Ampliando um pouco mais a memória, consigo lembrar rapidamente de quase trinta nomes de amigos e colegas com os quais convivi durante infância, adolescência e parte da vida adulta, que foram mortos de maneira violenta. Lembro com clareza de Rafael, que dava em cima da minha irmã, e foi morto com 16 anos em um bar porque um cara estava com ciúmes de sua namorada. Lembro de Juruna, meu colega de capoeira que foi morto com um tiro no olho por um policial. Lembro também de Neto, morto perto do Aeroporto do Recife, também em um bar, com mais de sete tiros etc. Parando para pensar sociologicamente, eu tenho memórias de guerra. Conheço centenas de pessoas assassinadas. Vi muitos corpos e muito sangue espalhado na rua. Porém, teoricamente, eu não estive em uma guerra. Tudo isso aconteceu durante o período auge da linda e pujante democracia brasileira.

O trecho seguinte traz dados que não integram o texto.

(* ===== verification/ControllerInvariants.v ===== *)
(** * ControllerInvariants: what the whole client keeps
    (src/client/src/controller/, over the session, the reducer, the console, the inbox and /list)

    [good] says that the parts the controller holds stay as their own files promise: every
    session satisfies what a session keeps by itself, the reducer is one its operations can
    reach, the inbox, the console and the channel lists stay within their bounds, every list
    that loads is timed, and auto-away stays as [A] says. Every handler and every intent keeps
    it, so it holds after any run. *)

From S2P Require Import SessionTypes Sts Profiles Credentials.
From S2P Require Import Prelude Text Message Parser CaseMapping ServerFeatures Capability JoinTarget OrdMap Scram SessionTypes Platform Ctcp Metadata Typing.
From S2P Require Import SessionCore SessionOutbound SessionMarkers SessionHistory SessionDispatch Session SessionInvariants SessionProperties SessionReconnect.
From S2P Require Import Sts SettingsIni Settings Lists StatusEntry Command Autoaway Inbox Console AvatarUrl.
From S2P Require Import ChannelList PlaybackTime Presence Events Conversation MembershipNoise Translator ReducerState ReducerTranscript ReducerSplice Reducer ReducerViews ReducerSteps ReducerInvariants.
From S2P Require Import ClosedChannels Playback ControllerState ControllerServices ControllerReplies Controller ControllerCommands ControllerNetworks.

Create HintDb good discriminated.
#[export] Hint Constants Opaque : good.

(** ** What each part keeps *)

(** What no run may add to: the secrets nothing names, the networks that wait to be started, and
    the profiles, which may be edited but not in what their keys are made of. *)
Definition same_keys (p p' : Profile) : Prop := forall purpose, key_for_profile p' purpose = key_for_profile p purpose.
Class Baseline := mkBaseline {
  base_orphan : CredentialKey -> Prop;
  base_waiting : bset -> Prop;
  base_profiles : btree Profile -> Prop;
  base_edit network p p' table : bt_get network table = Some p -> same_keys p p' -> base_profiles table -> base_profiles (bt_insert network p' table);
}.

(** What is asked of the parts while the client runs: of the session of each network, of the
    expiries that wait for auto-away and for /list, and of the pump's flag. *)
Record World := mkWorld {
  w_session : str -> Core -> Prop;
  w_expiries : list AwayTimer -> Prop;
  w_queue : list (str * N) -> Prop;
  w_pumping : bool -> Prop;
  w_base : Baseline;
}.

(** The operations the controller asks of a session keep what is asked of it. *)
Class SessionOps `{platform : Platform} `{crypto : Crypto} `{policy : SecretPolicy} (PS : str -> Core -> Prop) : Prop := {
  so_quiet : forall n s s', loud s' = loud s -> PS n s -> PS n s';
  so_drop_label : forall n s label, PS n s -> PS n (drop_request_label s label);
  so_typing : forall n s target phase, PS n s -> PS n (send_typing s target phase).1;
  so_marker_get : forall n s target, PS n s -> PS n (request_read_marker_get s target).1;
  so_marker_set : forall n s target when, PS n s -> PS n (queue_read_marker_set s target when);
  so_mark_away : forall n s reason, PS n s -> PS n (mark_away s reason).1;
  so_set_away : forall n s reason, PS n s -> PS n (set_away_locked s reason).1;
  so_monitor : forall n s modifier nicks, PS n s -> PS n (send_monitor_locked s modifier nicks).1;
  so_list : forall n s mask, PS n s -> PS n (list_channels s mask).1;
  so_metadata : forall n s key value, PS n s -> PS n (set_own_metadata s key value).1;
  so_label : forall n s, PS n s -> PS n (start_labeled_request s).1;
  so_whois : forall n s nick label, PS n s -> PS n (whois s nick label).1;
  so_ctcp : forall n s target command argument label, PS n s -> PS n (send_ctcp s target command argument label).1;
  so_part : forall n s channel, PS n s -> PS n (SessionOutbound.part s channel).1;
  so_join : forall n s target, PS n s -> PS n (join_locked s target).1;
  so_kick : forall n s channel nick reason, PS n s -> PS n (SessionOutbound.kick s channel nick reason).1;
  so_kickban : forall n s channel mask nick reason, PS n s -> PS n (SessionOutbound.kickban s channel mask nick reason).1;
  so_invite : forall n s nick channel, PS n s -> PS n (SessionOutbound.invite s nick channel).1;
  so_mode : forall n s request, PS n s -> PS n (send_channel_mode s request).1;
  so_command : forall n s command label, PS n s -> PS n (send_command s command label).1;
  so_topic : forall n s channel topic, PS n s -> PS n (SessionOutbound.set_topic s channel topic).1;
  so_nick : forall n s nick, PS n s -> PS n (change_nick s nick).1;
  so_older : forall n s target msgid when, PS n s -> PS n (request_older_history s target msgid when).1;
  so_after : forall n s target after, PS n s -> PS n (request_history_after s target after).1;
  so_latest : forall n s target, PS n s -> PS n (request_history_latest s target).1;
  so_targets : forall n s from until, PS n s -> PS n (request_history_targets s from until).1;
  so_privmsg : forall n s target body, PS n s -> PS n (send_privmsg_locked s target body).1;
  so_action : forall n s target body, PS n s -> PS n (send_action s target body).1;
  so_notice : forall n s target body, PS n s -> PS n (send_notice s target body).1;
}.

Acrescento outro registro de memória pessoal. Quando tinha onze anos de idade, meu pai foi assassinado. Desde muito cedo, aprendi com os filmes de Hollywood que toda polícia tem um departamento de investigação ultramoderno, cheio de técnicas e artifícios capazes de descobrir qualquer crime e, enfim, fazer justiça. Esperava que acontecesse o mesmo com a morte do meu pai. Não foi o que ocorreu. Mais de 80% dos homicídios no Brasil não são investigados ou solucionados. Sem falar na qualidade dos inquéritos e sentenças judiciais dos casos ditos “solucionados”. Meu pai Luis Manoel, ou Mané do Bode (como os amigos chamavam), foi só mais um, entre milhares, a ter a vida ceifada como se não fosse nada.
Esses registros pessoais de memória, depois que me tornei militante e professor, passaram a ser lidos dentro de um prisma sociológico. Note: no Brasil, há um complexo que articula aparatos do Estado e da mal chamada sociedade civil numa sinergia intensa de modo a reproduzir e legitimar uma política de extermínio de milhares de pessoas todos os anos – cerca de 60 mil. Ergue-se toda uma institucionalidade paralela ou um conjunto de leis oficiosas, que todo mundo conhece muito bem, sem que isso implique qualquer contradição fundamental com a estrutura jurídico-política formal do Estado.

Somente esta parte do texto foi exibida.